Goal of the exercise: Below are entries. Copy exactly the lines running from the line that holds "Definition segment_read (s" to the line that holds "Definition seg_live (s", with both ends included.

(Material for the task begins)

(* ===== verification/HashSegment.v ===== *)
(** Segments of the hash engine ([src/hashindex/segment.go]): append-only files of
    checksummed records with reference-counted handles. *)
From S2P Require Import Prelude GoLib.
From stdpp Require Import base gmap list strings numbers sorting.

Open Scope Z_scope.

(** [headerSize = 4 + 8 + 4 + 4]: crc, timestamp, key size, value size. *)
Definition headerSize : Z := 4 + 8 + 4 + 4.

(** The handle of a segment.  [seg_open] says that the [file] pointer is not nil;
    the bytes of the file are passed beside the handle, because they outlive it. *)
Record segment := Segment {
  seg_id : Z;
  seg_open : bool;
  seg_size : Z;
  seg_closed : bool;
  seg_refCount : Z;
}.

Definition newSegment (id : Z) : segment := Segment id true 0 false 1.

Definition segment_closeFile (s : segment) : segment :=
  if seg_closed s then s
  else Segment (seg_id s) false (seg_size s) true (seg_refCount s).

Definition segment_acquire (s : segment) : segment * bool :=
  if seg_closed s then (s, false)
  else (Segment (seg_id s) (seg_open s) (seg_size s) (seg_closed s) (seg_refCount s + 1), true).

Definition segment_release (s : segment) : segment :=
  let s := Segment (seg_id s) (seg_open s) (seg_size s) (seg_closed s) (seg_refCount s - 1) in
  if seg_refCount s <=? 0 then segment_closeFile s else s.

Definition segment_close (s : segment) : segment := segment_release s.

Definition segment_Size (s : segment) : Z := seg_size s.

(** The bytes the checksum covers: timestamp, sizes, key and value. *)
Definition crc_data (timestamp keySize valueSize : Z) (data : bytes) : bytes :=
  le_put 8 timestamp ++ le_put 4 keySize ++ le_put 4 valueSize ++ data.

(** The bytes [append] writes for one record. *)
Definition encode_record (timestamp : Z) (key value : bytes) : bytes :=
  let keySize := u32 (len key) in
  let valueSize := u32 (len value) in
  let crc := ChecksumIEEE (crc_data (u64 timestamp) keySize valueSize (key ++ value)) in
  le_put 4 crc ++ le_put 8 (u64 timestamp) ++ le_put 4 keySize ++ le_put 4 valueSize
    ++ key ++ value.

(** [append]: [f] is the content of the file, opened with [O_APPEND]; the result is
    the handle, the file and (offset, record size). *)
Definition segment_append (timestamp : Z) (s : segment) (f : bytes) (key value : bytes)
    : segment * bytes * res (Z * Z) :=
  if seg_closed s then (s, f, Err (Errorf "segment closed"))
  else if negb (seg_open s) then (s, f, Err (Errorf "segment file closed"))
  else
    let recordSize := headerSize + len key + len value in
    let offset := seg_size s in
    let f := f ++ encode_record timestamp key value in
    (Segment (seg_id s) (seg_open s) (seg_size s + recordSize) (seg_closed s) (seg_refCount s),
     f, Ok (offset, i32 recordSize)).

(** The header of a record: crc, timestamp, key size, value size. *)
Definition parse_header (header : bytes) : Z * Z * Z * Z :=
  (le_u32 (slice 0 4 header), le_u64 (slice 4 12 header),
   le_u32 (slice 12 16 header), le_u32 (slice 16 20 header)).

(** [read]: the value of the record at [offset].  The handle is acquired before and
    released after the read. *)
Definition read_value (f : bytes) (offset : Z) : res bytes :=
  let '(header, err) := ReadAt f headerSize offset in
  match err with
  | Some e => Err e
  | None =>
      let '(crcStored, timestamp, keySize, valueSize) := parse_header header in
      let '(data, err) := ReadAt f (u32 (keySize + valueSize)) (offset + headerSize) in
      match err with
      | Some e => Err e
      | None =>
          let crcCalculated := ChecksumIEEE (crc_data timestamp keySize valueSize data) in
          if negb (crcCalculated =? crcStored) then Err (Errorf "CRC mismatch")
          else if len data <? keySize then Panic
          else Ok (slice_from keySize data)
      end
  end.

Definition segment_read (s : segment) (f : bytes) (offset : Z) : segment * res bytes :=
  let '(s, ok) := segment_acquire s in
  if negb ok then (s, Err (Errorf "segment closed"))
  else if negb (seg_open s) then (segment_release s, Err (Errorf "segment file closed"))
  else (segment_release s, read_value f offset).

(** [readRecord]: key, value and the offset of the next record. *)
Definition read_record (f : bytes) (offset : Z) : res (bytes * bytes * Z) :=
  let '(header, err) := ReadAt f headerSize offset in
  match err with
  | Some e =>
      if bool_decide (e = EOF) && (len header =? 0) then Err EOF else Err e
  | None =>
      let '(crcStored, timestamp, keySize, valueSize) := parse_header header in
      let '(data, err) := ReadAt f (u32 (keySize + valueSize)) (offset + headerSize) in
      match err with
      | Some e => Err e
      | None =>
          let crcCalculated := ChecksumIEEE (crc_data timestamp keySize valueSize data) in
          if negb (crcCalculated =? crcStored) then Err (Errorf "CRC mismatch")
          else if len data <? keySize then Panic
          else Ok (slice_to keySize data, slice_from keySize data,
                   offset + headerSize + keySize + valueSize)
      end
  end.

Definition segment_readRecord (s : segment) (f : bytes) (offset : Z)
    : segment * res (bytes * bytes * Z) :=
  let '(s, ok) := segment_acquire s in
  if negb ok then (s, Err (Errorf "segment closed"))
  else if negb (seg_open s) then (segment_release s, Err (Errorf "segment file closed"))
  else (segment_release s, read_record f offset).

Definition segment_sync (s : segment) : res unit :=
  if negb (seg_open s) then Err (Errorf "segment file closed") else Ok tt.

(** ** Records in a file *)

(** The sizes for which a record can be written and read back: its total size is
    an [int32]. *)
Definition record_ok (key value : bytes) : Prop := headerSize + len key + len value < 2 ^ 31.

Lemma len_encode_record ts k v : len (encode_record ts k v) = headerSize + len k + len v.
Proof. unfold encode_record, headerSize. len_solve. Qed.

Lemma len_crc_data ts ks vs d : len (crc_data ts ks vs d) = 16 + len d.
Proof. unfold crc_data. len_solve. Qed.

(** A usable handle: not closed, file open, at least one reference held. *)
Definition seg_live (s : segment) : Prop :=
  seg_closed s = false ∧ seg_open s = true ∧ 1 ≤ seg_refCount s.

Lemma acquire_release s :
  seg_live s → ∃ s', segment_acquire s = (s', true) ∧ seg_open s' = true ∧ segment_release s' = s.
Proof.
  intros (Hc & Ho & Hr). unfold segment_acquire. rewrite Hc. eexists. split; [done|].
  split; [done|]. unfold segment_release. simpl.
  destruct (Z.leb_spec (seg_refCount s + 1 - 1) 0); [lia|].
  destruct s; simpl in *; subst. f_equal. lia.
Qed.

Section record_at.
Context (pre post : bytes) (ts : Z) (k v : bytes) (Hok : record_ok k v).

Let f := pre ++ encode_record ts k v ++ post.
Let header :=
  le_put 4 (ChecksumIEEE (crc_data (u64 ts) (len k) (len v) (k ++ v)))
    ++ le_put 8 (u64 ts) ++ le_put 4 (len k) ++ le_put 4 (len v).

Lemma record_sizes : 0 ≤ len k < 2 ^ 31 ∧ 0 ≤ len v < 2 ^ 31 ∧ len k + len v < 2 ^ 31.
Proof using Hok.
  unfold record_ok, headerSize in Hok.
  pose proof (len_nonneg k). pose proof (len_nonneg v). lia.
Qed.

Lemma record_split : encode_record ts k v = header ++ k ++ v.
Proof using Hok.
  destruct record_sizes as (? & ? & ?). unfold encode_record, header.
  rewrite !u32_small by lia. by rewrite <-!app_assoc.
Qed.

Lemma header_parses :
  parse_header header =
    (ChecksumIEEE (crc_data (u64 ts) (len k) (len v) (k ++ v)), u64 ts, len k, len v).
Proof using Hok.
  destruct record_sizes as (? & ? & ?). unfold parse_header, header.
  pose proof (ChecksumIEEE_range (crc_data (u64 ts) (len k) (len v) (k ++ v))) as Hcrc.
  revert Hcrc. generalize (ChecksumIEEE (crc_data (u64 ts) (len k) (len v) (k ++ v))).
  intros crc Hcrc.
  rewrite (slice_pre 4 (le_put 4 crc)) by len_solve.
  rewrite (slice_mid 4 12 (le_put 4 crc) (le_put 8 _)) by len_solve.
  rewrite (app_assoc (le_put 4 crc)), (slice_mid 12 16 _ (le_put 4 (len k))) by len_solve.
  rewrite (app_assoc _ (le_put 4 (len k))), (slice_post 16 20) by len_solve.
  rewrite !le_u32_enc, le_u64_enc; auto using u64_range; lia.
Qed.

Lemma read_header_at : ReadAt f headerSize (len pre) = (header, None).
Proof using Hok.
  unfold f. rewrite record_split, <-app_assoc. apply ReadAt_mid; [done|].
  unfold header, headerSize. len_solve.
Qed.

Lemma read_data_at :
  ReadAt f (u32 (len k + len v)) (len pre + headerSize) = (k ++ v, None).
Proof using Hok.
  destruct record_sizes as (? & ? & ?). rewrite u32_small by lia.
  unfold f. rewrite record_split, <-(app_assoc header), (app_assoc pre).
  apply ReadAt_mid; unfold header, headerSize; len_solve.
Qed.

Lemma read_value_at : read_value f (len pre) = Ok v.
Proof using Hok.
  unfold read_value. rewrite read_header_at, header_parses, read_data_at, Z.eqb_refl.
  simpl. destruct (Z.ltb_spec (len (k ++ v)) (len k)); [len_solve|].
  f_equal. by apply slice_from_app.
Qed.

Lemma read_record_at :
  read_record f (len pre) = Ok (k, v, len pre + len (encode_record ts k v)).
Proof using Hok.
  unfold read_record. rewrite read_header_at, header_parses, read_data_at, Z.eqb_refl.
  simpl. destruct (Z.ltb_spec (len (k ++ v)) (len k)); [len_solve|].
  rewrite slice_to_app, slice_from_app, len_encode_record by done.
  f_equal. f_equal. lia.
Qed.
End record_at.

(** ** A file is a sequence of records *)

(** A record as written: timestamp, key, value. *)
Abbreviation rec := (Z * bytes * bytes)%type.
Definition rec_key (r : rec) : bytes := r.1.2.
Definition rec_value (r : rec) : bytes := r.2.
Definition rec_bytes (r : rec) : bytes := encode_record r.1.1 (rec_key r) (rec_value r).
Definition rec_ok (r : rec) : Prop := record_ok (rec_key r) (rec_value r).
Definition file_of (rs : list rec) : bytes := concat (rec_bytes <$> rs).

Lemma file_of_app a b : file_of (a ++ b) = file_of a ++ file_of b.
Proof. unfold file_of. by rewrite fmap_app, concat_app. Qed.

Lemma file_of_cons r b : file_of (r :: b) = rec_bytes r ++ file_of b.
Proof. done. Qed.

Lemma len_rec_bytes r : len (rec_bytes r) = headerSize + len (rec_key r) + len (rec_value r).
Proof. apply len_encode_record. Qed.

Lemma len_rec_bytes_ge r : headerSize ≤ len (rec_bytes r).
Proof.
  rewrite len_rec_bytes. pose proof (len_nonneg (rec_key r)).
  pose proof (len_nonneg (rec_value r)). lia.
Qed.

Lemma read_record_mid pre r post :
  rec_ok r →
  read_record (pre ++ rec_bytes r ++ post) (len pre) =
    Ok (rec_key r, rec_value r, len pre + len (rec_bytes r)).
Proof. intros Hok. by apply read_record_at. Qed.

Lemma read_value_mid pre r post :
  rec_ok r → read_value (pre ++ rec_bytes r ++ post) (len pre) = Ok (rec_value r).
Proof. intros Hok. by apply read_value_at. Qed.

(** ** Appending keeps what was readable *)

Lemma ReadAt_app f g n off b : ReadAt f n off = (b, None) → ReadAt (f ++ g) n off = (b, None).
Proof.
  unfold ReadAt. destruct (Z.ltb_spec (len (take (Z.to_nat n) (drop (Z.to_nat off) f))) n);
    [done|]. intros [= <-].
  destruct (decide (Z.to_nat off ≤ length f)%nat) as [Ho|Ho].
  - rewrite drop_app_le by done. rewrite take_app_le by len_solve.
    by destruct (Z.ltb_spec (len (take (Z.to_nat n) (drop (Z.to_nat off) f))) n); [lia|].
  - rewrite (drop_ge f) in * by lia. rewrite take_nil in *.
    assert (Z.to_nat n = 0%nat) as -> by len_solve. rewrite !take_0. simpl.
    case_cmp; [len_solve|done].
Qed.

Lemma read_value_app f g off v : read_value f off = Ok v → read_value (f ++ g) off = Ok v.
Proof.
  unfold read_value. destruct (ReadAt f headerSize off) as [h [e|]] eqn:E1; [done|].
  rewrite (ReadAt_app _ g _ _ _ E1). destruct (parse_header h) as [[[c t] ks] vs].
  destruct (ReadAt f (u32 (ks + vs)) (off + headerSize)) as [d [e|]] eqn:E2; [done|].
  by rewrite (ReadAt_app _ g _ _ _ E2).
Qed.

(** ** A torn record *)

(** A strict prefix of a record is read as [io.EOF], never as a corruption. *)
Lemma torn_record_is_eof pre r n :
  rec_ok r → (n < length (rec_bytes r))%nat →
  read_record (pre ++ take n (rec_bytes r)) (len pre) = Err EOF.
Proof.
  intros Hok Hn. destruct r as [[ts k] v].
  change (rec_bytes (ts, k, v)) with (encode_record ts k v) in *.
  unfold rec_ok in Hok. simpl in Hok. pose proof (len_encode_record ts k v) as Hlen.
  unfold read_record. destruct (decide (n < 20)%nat) as [Hs|Hs].
  - pose proof (ReadAt_short (pre ++ take n (encode_record ts k v)) headerSize (len pre)) as H.
    destruct (ReadAt _ _ _) as [h e]. simpl in H. rewrite H.
    + simpl. by destruct (len h =? 0).
    + unfold headerSize. len_solve.
    + apply len_nonneg.
    + done.
  - rewrite record_split in * by done. set (hd := _ ++ _ ++ _ ++ _) in *.
    assert (Hhd : length hd = 20%nat) by (subst hd; len_solve).
    rewrite take_app_ge by lia.
    rewrite (ReadAt_mid pre hd) by (unfold headerSize; len_solve).
    rewrite (header_parses ts k v Hok : parse_header hd = _).
    destruct (record_sizes k v Hok) as (? & ? & ?). rewrite u32_small by lia.
    pose proof (ReadAt_short (pre ++ hd ++ take (n - length hd) (k ++ v))
                  (len k + len v) (len pre + headerSize)) as H2.
    destruct (ReadAt _ (len k + len v) _) as [d e]. simpl in H2. rewrite H2; [done|..].
    + unfold headerSize. len_solve.
    + unfold headerSize. pose proof (len_nonneg pre). lia.
    + len_solve.
Qed.

(** C23: appending a record whose total size is an [int32] returns its offset (the old
    file length) and size; reading at that offset gives back the value, and the record
    reader gives back key, value and the new end of the file; everything readable before
    stays readable.  The handle keeps its reference count. *)
Theorem segment_append_read ts s f k v
    (Hs : seg_live s) (Hsz : seg_size s = len f) (Hok : record_ok k v) :
  let '(s', f', r) := segment_append ts s f k v in
  r = Ok (len f, headerSize + len k + len v) ∧
  segment_read s' f' (len f) = (s', Ok v) ∧
  segment_readRecord s' f' (len f) = (s', Ok (k, v, len f')) ∧
  seg_size s' = len f' ∧ seg_live s' ∧
  (∀ off v0, read_value f off = Ok v0 → read_value f' off = Ok v0).
Proof.
  destruct Hs as (Hc & Ho & Hr). unfold segment_append. rewrite Hc, Ho. simpl.
  set (s' := Segment _ _ _ _ _). set (f' := f ++ _).
  assert (Hl : seg_live s') by done.
  assert (Hf' : f' = f ++ rec_bytes (ts, k, v) ++ []) by (by rewrite app_nil_r).
  destruct (record_sizes k v Hok) as (? & ? & ?). unfold record_ok in Hok.
  destruct (acquire_release s' Hl) as (s1 & Ha & Ho1 & Hrel).
  split; [rewrite Hsz, i32_small by (unfold headerSize in *; lia); done|].
  unfold segment_read, segment_readRecord. rewrite Ha, Ho1, Hrel. simpl. rewrite Hf'.
  split; [by rewrite read_value_mid|]. split.
  - rewrite read_record_mid by done. do 3 f_equal. by rewrite app_nil_r, len_app.
  - split; [|split; [done|]].
    + rewrite app_nil_r, len_app, len_rec_bytes, <-Hsz. done.
    + intros off v0. apply read_value_app.
Qed.

Lemma segment_append_read_witness :
  seg_live (newSegment 4) ∧
  let '(s', f', r) := segment_append 77 (newSegment 4) [] [1; 2] [3] in
  r = Ok (0, 23) ∧ segment_read s' f' 0 = (s', Ok [3]).
Proof.
  split; [done|].
  pose proof (segment_append_read 77 (newSegment 4) [] [1; 2] [3]) as H.
  destruct (segment_append 77 (newSegment 4) [] [1; 2] [3]) as [[s' f'] r].
  destruct H as (Hr & Hv & _); [done|done|done|]. split; [exact Hr|exact Hv].
Defined.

(Material for the task ends)

Answer:
Definition segment_read (s : segment) (f : bytes) (offset : Z) : segment * res bytes :=
  let '(s, ok) := segment_acquire s in
  if negb ok then (s, Err (Errorf "segment closed"))
  else if negb (seg_open s) then (segment_release s, Err (Errorf "segment file closed"))
  else (segment_release s, read_value f offset).

(** [readRecord]: key, value and the offset of the next record. *)
Definition read_record (f : bytes) (offset : Z) : res (bytes * bytes * Z) :=
  let '(header, err) := ReadAt f headerSize offset in
  match err with
  | Some e =>
      if bool_decide (e = EOF) && (len header =? 0) then Err EOF else Err e
  | None =>
      let '(crcStored, timestamp, keySize, valueSize) := parse_header header in
      let '(data, err) := ReadAt f (u32 (keySize + valueSize)) (offset + headerSize) in
      match err with
      | Some e => Err e
      | None =>
          let crcCalculated := ChecksumIEEE (crc_data timestamp keySize valueSize data) in
          if negb (crcCalculated =? crcStored) then Err (Errorf "CRC mismatch")
          else if len data <? keySize then Panic
          else Ok (slice_to keySize data, slice_from keySize data,
                   offset + headerSize + keySize + valueSize)
      end
  end.

Definition segment_readRecord (s : segment) (f : bytes) (offset : Z)
    : segment * res (bytes * bytes * Z) :=
  let '(s, ok) := segment_acquire s in
  if negb ok then (s, Err (Errorf "segment closed"))
  else if negb (seg_open s) then (segment_release s, Err (Errorf "segment file closed"))
  else (segment_release s, read_record f offset).

Definition segment_sync (s : segment) : res unit :=
  if negb (seg_open s) then Err (Errorf "segment file closed") else Ok tt.

(** ** Records in a file *)

(** The sizes for which a record can be written and read back: its total size is
    an [int32]. *)
Definition record_ok (key value : bytes) : Prop := headerSize + len key + len value < 2 ^ 31.

Lemma len_encode_record ts k v : len (encode_record ts k v) = headerSize + len k + len v.
Proof. unfold encode_record, headerSize. len_solve. Qed.

Lemma len_crc_data ts ks vs d : len (crc_data ts ks vs d) = 16 + len d.
Proof. unfold crc_data. len_solve. Qed.

(** A usable handle: not closed, file open, at least one reference held. *)
Definition seg_live (s : segment) : Prop :=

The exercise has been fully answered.